Ergebnisse und Evaluation

Seit Beginn des Projekts wurden 15 Trainings angeboten. Rund 150 Kinder, Jugendliche und junge Erwachsene haben bis Juli 2026 an den Fahrsicherheitstrainings teilgenommen. Ziel ist es, jeweils ein Training im Norden, in der Mitte und im Süden Deutschlands anzubieten. In den vergangenen Jahren fanden Trainings ausschließlich im Raum München statt.

Nach dem Training fühlen sich die Teilnehmenden deutlich sicherer im Umgang mit dem Handbike. Einige Risiken beim Fahren mit dem Handbike werden den Teilnehmenden im Training erstmals bewusst. Erfahrene Trainerinnen und Trainer geben hierzu einfache, praktische Tipps.


Übertragbarkeit

Die Trainings lassen sich auch an anderen Orten umsetzen. Dafür werden geschulte Trainerinnen und Trainer benötigt. Da die Teilnehmenden unterschiedliche körperliche Voraussetzungen haben, müssen bei den gemeinsamen Ausfahrten Gruppen gebildet werden. Jede Gruppe sollte von Handbikefahrenden und zu Fuß Gehenden begleitet werden. Hierfür ist genügend Betreuungspersonal erforderlich. 
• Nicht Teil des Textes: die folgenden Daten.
Lemma delete_removes_the_first_match_witness :
  (collection (data_loader sys_with7) ≠ None
   ∧ answers 1 sys_with7 = true
   ∧ fst <$> lookup_ID 7 sys_with7 = Some 0%nat)
  ∧ outcome (delete_item 7) sys_with7 = Ok true
  ∧ documents (mongo (run (delete_item 7) sys_with7)) = []
  ∧ http_status 204 (outcome (delete_soldier 7) sys_with7) = 204.
Proof.
  assert (Hc : collection (data_loader sys_with7) ≠ None) by (vm_compute; discriminate).
  split; [by repeat split|].
  assert (Hfound : lookup_ID 7 sys_with7
                   = Some (0%nat, <["_id" := VObjectId 0]> (SoldierCreate.model_dump soldier7)))
    by reflexivity.
  destruct (delete_removes_the_first_match 7 sys_with7 _ _ Hc eq_refl Hfound)
    as (H1 & H2 & _ & H4 & _).
  split; [exact H1|]. split; [by rewrite H2|]. by rewrite H4.
Defined.



(** ** Update, once more *)




(** X11: neither [update_item] nor [delete_item] writes when no document
    carries the id: the collection is as before, so an update never
    inserts. *)
Theorem absent_id_is_not_written
    (item_id : Z) (item_update : SoldierUpdate.t) (s : Sys) :
  collection (data_loader s) ≠ None →
  answers 1 s = true →
  lookup_ID item_id s = None →
  documents (mongo (run (update_item item_id item_update) s)) = documents (mongo s)
  ∧ documents (mongo (run (delete_item item_id) s)) = documents (mongo s)
  ∧ lookup_ID item_id (run (update_item item_id item_update) s) = None.
Proof.
  intros Hc Ha Habs.
  assert (Hu : documents (mongo (run (update_item item_id item_update) s))
               = documents (mongo s)).
  { unfold run.
    destruct (decide (SoldierUpdate.model_dump_exclude_unset item_update = ∅)) as [He|He].
    - rewrite update_item_no_fields, get_item_by_id_answers by done. done.
    - rewrite update_item_answers by done. by rewrite Habs. }
  split; [exact Hu|]. split.
  - unfold run. rewrite delete_item_answers by done. by rewrite Habs.
  - unfold lookup_ID in *. by rewrite Hu.
Qed.

Lemma absent_id_is_not_written_witness :
  (collection (data_loader sys_with7) ≠ None
   ∧ answers 1 sys_with7 = true
   ∧ lookup_ID 8 sys_with7 = None)
  ∧ documents (mongo (run (update_item 8 rank_Sgt) sys_with7)) = documents (mongo sys_with7).
Proof.
  assert (Hc : collection (data_loader sys_with7) ≠ None) by (vm_compute; discriminate).
  split; [by repeat split|].
  by destruct (absent_id_is_not_written 8 rank_Sgt sys_with7 Hc eq_refl eq_refl) as (H & _).
Defined.

(** ** IDs that are not positive *)



(** ** The statuses a route can answer with *)

Lemma raises_only_weaken {A} (P Q : exn → Prop) (m : M A) :
  raises_only P m → (∀ e, P e → Q e) → raises_only Q m.
Proof. intros Hm HPQ s e s' E. eapply HPQ, Hm, E. Qed.

Lemma raises_only_get_self (P : exn → Prop) : raises_only P get_self.
Proof. intros s e s'. discriminate. Qed.

Lemma from_below_except (value : bool) (e : exn) (h : M (option Doc)) :
  from_below e → except_PyMongoError e = Some h → raises_only (loader_raises value) h.
Proof.
  intros _. unfold except_PyMongoError. destruct (is_PyMongoError e); [|discriminate].
  intros [= <-]. apply raises_only_raise. left. eauto.
Qed.

Lemma from_below_passes (value : bool) {A} (e : exn) :
  from_below e → @except_PyMongoError A e = None → loader_raises value e.
Proof.
  unfold except_PyMongoError. intros [He | [k ->]].
  - by rewrite He.
  - intros _. right. left. eauto.
Qed.

Lemma closing_clause_raises {A} (value : bool) (body : M A) :
  raises_only from_below body →
  raises_only (loader_raises value) (try_except body except_PyMongoError).
Proof.
  intros Hbody. eapply raises_only_try_except; [exact Hbody|..].
  - intros e h _. unfold except_PyMongoError.
    destruct (is_PyMongoError e); [|discriminate]. intros [= <-].
    apply raises_only_raise. left. eauto.
  - intros e. apply from_below_passes.
Qed.

Lemma gate_raises (value : bool) : loader_raises value (RuntimeError not_available).
Proof. left. eauto. Qed.

Lemma get_all_data_raises : raises_only (loader_raises false) get_all_data.
Proof.
  unfold get_all_data. apply raises_only_bind; [apply raises_only_get_self | intros self].
  destruct (collection self); [|apply raises_only_raise, gate_raises].
  apply closing_clause_raises.
  apply raises_only_bind; [apply find_all_raises | intros cursor].
  apply stringify_ids_raises.
Qed.

Lemma get_item_by_id_raises (item_id : Z) :
  raises_only (loader_raises false) (get_item_by_id item_id).
Proof.
  unfold get_item_by_id. apply raises_only_bind; [apply raises_only_get_self | intros self].
  destruct (collection self); [|apply raises_only_raise, gate_raises].
  apply closing_clause_raises.
  apply raises_only_bind; [apply find_one_raises | intros item].
  apply if_item_stringify_id_raises.
Qed.

Lemma update_item_raises (item_id : Z) (item_update : SoldierUpdate.t) :
  raises_only (loader_raises false) (update_item item_id item_update).
Proof.
  unfold update_item. apply raises_only_bind; [apply raises_only_get_self | intros self].
  destruct (collection self); [|apply raises_only_raise, gate_raises].
  case_bool_decide.
  - eapply raises_only_try_except; [apply get_item_by_id_raises|..].
    + intros e h _. unfold except_PyMongoError.
      destruct (is_PyMongoError e); [|discriminate]. intros [= <-].
      apply raises_only_raise. left. eauto.
    + by intros e He _.
  - apply closing_clause_raises.
    apply raises_only_bind; [apply find_one_and_update_raises | intros result].
    apply if_item_stringify_id_raises.
Qed.

Lemma delete_item_raises (item_id : Z) :
  raises_only (loader_raises false) (delete_item item_id).
Proof.
  unfold delete_item. apply raises_only_bind; [apply raises_only_get_self | intros self].
  destruct (collection self); [|apply raises_only_raise, gate_raises].
  apply closing_clause_raises.
  apply raises_only_bind; [apply delete_one_raises | intros n]. apply raises_only_ret.
Qed.

Lemma create_item_raises (item : SoldierCreate.t) :
  raises_only (loader_raises true) (create_item item).
Proof.
  unfold create_item. apply raises_only_bind; [apply raises_only_get_self | intros self].
  destruct (collection self); [|apply raises_only_raise, gate_raises].
  apply (raises_only_try_except (loader_raises true) from_below).
  - apply raises_only_bind; [apply insert_one_raises | intros inserted_id].
    apply raises_only_bind; [apply find_one_raises | intros created_item].
    apply if_item_stringify_id_raises.
  - intros e h He. destruct (is_DuplicateKeyError e).
    + intros [= <-]. apply raises_only_raise. right. right. eauto.
    + by apply from_below_except.
  - intros e He. destruct (is_DuplicateKeyError e) eqn:Hd; [discriminate|].
    by apply from_below_passes.
Qed.

Lemma raises_only_outcome {A} (codes : list Z) (m : M A) (s : Sys) :
  raises_only (http_in codes) m → answers_with codes (outcome m s).
Proof.
  intros Hm. unfold outcome, answers_with.
  destruct (m s) as [[a|e] s'] eqn:E; [done|]. by eapply Hm.
Qed.

Lemma http_in_raise {A} (codes : list Z) (code : Z) (detail : string) :
  code ∈ codes → raises_only (http_in codes) (raise (HTTPException code detail) : M A).
Proof. intros H. apply raises_only_raise. by exists code, detail. Qed.

Lemma validate_soldier_id_raises (codes : list Z) (soldier_id : Z) :
  422 ∈ codes → raises_only (http_in codes) (validate_soldier_id soldier_id).
Proof.
  intros H. unfold validate_soldier_id. case_bool_decide.
  - by apply http_in_raise.
  - apply raises_only_ret.
Qed.

Ltac in_codes := repeat first [by apply list_elem_of_here | apply list_elem_of_further].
Außerdem werden Unterkünfte mit genügend barrierefreien Zimmern benötigt. Zu Beginn des Trainings braucht es einen geschützten Übungsort, zum Beispiel einen Sportplatz oder Schulhof. Hinzu kommen Materialien für den Aufbau eines Parcours.. 

Ein wichtiger Partner bei der Umsetzung ist der Deutsche Rollstuhlsportverband (DRS) mit seiner Abteilung rollikids. Zusätzlich ist die Zusammenarbeit mit einem Handbikehersteller nötig, der die Handbikes der Teilnehmenden vor Ort prüft. Eine finanzielle Unterstützung trägt dazu bei, dass die Teilnahmegebühren nicht zu hoch ausfallen und niemand aus finanziellen Gründen auf eine Teilnahme verzichten muss. Pro Training entstehen Kosten von circa 5000 - 7000 Euro.

In der Pilotphase des Projekts wurde ein Leitfaden erstellt.